(* ===== verification/Levin.v ===== *)
(** * Levin ([src/net/levin/src]: [header.rs], [lib.rs], [message.rs], [codec.rs])

    Buckets (a 33-byte header and a body), the codec that cuts a byte stream into
    buckets, the codec that turns buckets into messages (reassembling fragments and
    ignoring dummies), and the construction of fragmented and dummy messages. The
    commands and the message bodies are the two traits of the crate,
    [LevinCommand] and [LevinBody]. *)
From S2P Require Import Prelude Bytes EpeeValue.
From Stdlib Require Import ZArith Lia String.
From stdpp Require Import base tactics option list numbers sets.

#[local] Open Scope Z_scope.
#[local] Open Scope usize_scope.

Module Levin.

(** ** Constants, errors and the protocol ([lib.rs], [header.rs]) *)
Definition HEADER_SIZE : Z := 33.
Definition MONERO_PROTOCOL_VERSION : Z := 1.
Definition MONERO_LEVIN_SIGNATURE : Z := 0x0101010101012101.
Definition MONERO_MAX_PACKET_SIZE_BEFORE_HANDSHAKE : Z := 256 * 1000.
Definition MONERO_MAX_PACKET_SIZE : Z := 100000000.

Inductive BucketError :=
  | InvalidHeaderFlags (msg : string)
  | BucketExceededMaxSize
  | InvalidFragmentedMessage (msg : string)
  | InvalidHeaderSignature
  | BodyDecodingError (e : Epee.Error)
  | UnknownCommand
  | IO.

Abbreviation Result := (result BucketError).

Record Protocol := mk_protocol {
  version : Z;
  signature : Z;
  max_packet_size_before_handshake : Z;
  max_packet_size : Z;
}.

Definition Protocol_default : Protocol := {|
  version := MONERO_PROTOCOL_VERSION;
  signature := MONERO_LEVIN_SIGNATURE;
  max_packet_size_before_handshake := MONERO_MAX_PACKET_SIZE_BEFORE_HANDSHAKE;
  max_packet_size := MONERO_MAX_PACKET_SIZE;
|}.

(** ** Flags: a [u32], with the operations of the [bitflags] macro *)
Definition REQUEST : Z := 0x1.
Definition RESPONSE : Z := 0x2.
Definition START_FRAGMENT : Z := 0x4.
Definition END_FRAGMENT : Z := 0x8.
Definition DUMMY : Z := Z.lor START_FRAGMENT END_FRAGMENT.

Definition contains (flags other : Z) : bool := Z.land flags other =? other.
Definition intersects (flags other : Z) : bool := negb (Z.land flags other =? 0).
Definition toggle (flags other : Z) : Z := Z.lxor flags other.

(** ** Message types *)
Inductive MessageType := Request | Response | Notification.

Definition have_to_return_data (ty : MessageType) : bool :=
  match ty with Request => true | Response | Notification => false end.

Definition from_flags_and_have_to_return (flags : Z) (have_to_return : bool)
    : Result MessageType :=
  if (flags =? REQUEST) && have_to_return then Ok Request
  else if (flags =? REQUEST) && negb have_to_return then Ok Notification
  else if (flags =? RESPONSE) && negb have_to_return then Ok Response
  else Err (InvalidHeaderFlags "Unable to assign a message type to this bucket").

Definition as_flags (ty : MessageType) : Z :=
  match ty with Request | Notification => REQUEST | Response => RESPONSE end.

(** ** The two traits *)
Class LevinCommand (C : Type) := {
  from_u32 : Z -> C;
  to_u32 : C -> Z;
  bucket_size_limit : C -> Z;
  is_handshake : C -> bool;
}.

Record BucketHead (C : Type) := mk_head {
  h_signature : Z;
  h_size : Z;
  h_have_to_return_data : bool;
  h_command : C;
  h_return_code : Z;
  h_flags : Z;
  h_protocol_version : Z;
}.
Arguments mk_head {C}.
Arguments h_signature {C}.
Arguments h_size {C}.
Arguments h_have_to_return_data {C}.
Arguments h_command {C}.
Arguments h_return_code {C}.
Arguments h_flags {C}.
Arguments h_protocol_version {C}.

Record Bucket (C : Type) := mk_bucket { header : BucketHead C; body : bytes }.
Arguments mk_bucket {C}.
Arguments header {C}.
Arguments body {C}.

Record BucketBuilder (C : Type) := mk_builder {
  b_signature : option Z;
  b_ty : option MessageType;
  b_command : option C;
  b_return_code : option Z;
  b_protocol_version : option Z;
  b_body : option bytes;
}.
Arguments mk_builder {C}.
Arguments b_signature {C}.
Arguments b_ty {C}.
Arguments b_command {C}.
Arguments b_return_code {C}.
Arguments b_protocol_version {C}.
Arguments b_body {C}.

Class LevinBody (C T : Type) := {
  decode_message : bytes -> MessageType -> C -> Result T;
  encode : T -> BucketBuilder C -> Result (BucketBuilder C);
}.

Section command.
Context {C : Type} `{!LevinCommand C}.

(** ** [BucketBuilder] *)
Definition builder_new (protocol : Protocol) : BucketBuilder C := {|
  b_signature := Some (signature protocol);
  b_ty := None;
  b_command := None;
  b_return_code := None;
  b_protocol_version := Some (version protocol);
  b_body := None;
|}.

Definition set_signature (sig : Z) (b : BucketBuilder C) : BucketBuilder C :=
  mk_builder (Some sig) (b_ty b) (b_command b) (b_return_code b) (b_protocol_version b) (b_body b).
Definition set_message_type (ty : MessageType) (b : BucketBuilder C) : BucketBuilder C :=
  mk_builder (b_signature b) (Some ty) (b_command b) (b_return_code b) (b_protocol_version b) (b_body b).
Definition set_command (command : C) (b : BucketBuilder C) : BucketBuilder C :=
  mk_builder (b_signature b) (b_ty b) (Some command) (b_return_code b) (b_protocol_version b) (b_body b).
Definition set_return_code (code : Z) (b : BucketBuilder C) : BucketBuilder C :=
  mk_builder (b_signature b) (b_ty b) (b_command b) (Some code) (b_protocol_version b) (b_body b).
Definition set_protocol_version (version : Z) (b : BucketBuilder C) : BucketBuilder C :=
  mk_builder (b_signature b) (b_ty b) (b_command b) (b_return_code b) (Some version) (b_body b).
Definition set_body (body : bytes) (b : BucketBuilder C) : BucketBuilder C :=
  mk_builder (b_signature b) (b_ty b) (b_command b) (b_return_code b) (b_protocol_version b) (Some body).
——————————
**Task prompt:** Your answer should consist of the lines from the line with "Definition intersects (flags" to the line with "Definition from_flags_and_have_to_return (flags" above, repeated exactly, both ends included.

**Solution:**
Definition intersects (flags other : Z) : bool := negb (Z.land flags other =? 0).
Definition toggle (flags other : Z) : Z := Z.lxor flags other.

(** ** Message types *)
Inductive MessageType := Request | Response | Notification.

Definition have_to_return_data (ty : MessageType) : bool :=
  match ty with Request => true | Response | Notification => false end.

Definition from_flags_and_have_to_return (flags : Z) (have_to_return : bool)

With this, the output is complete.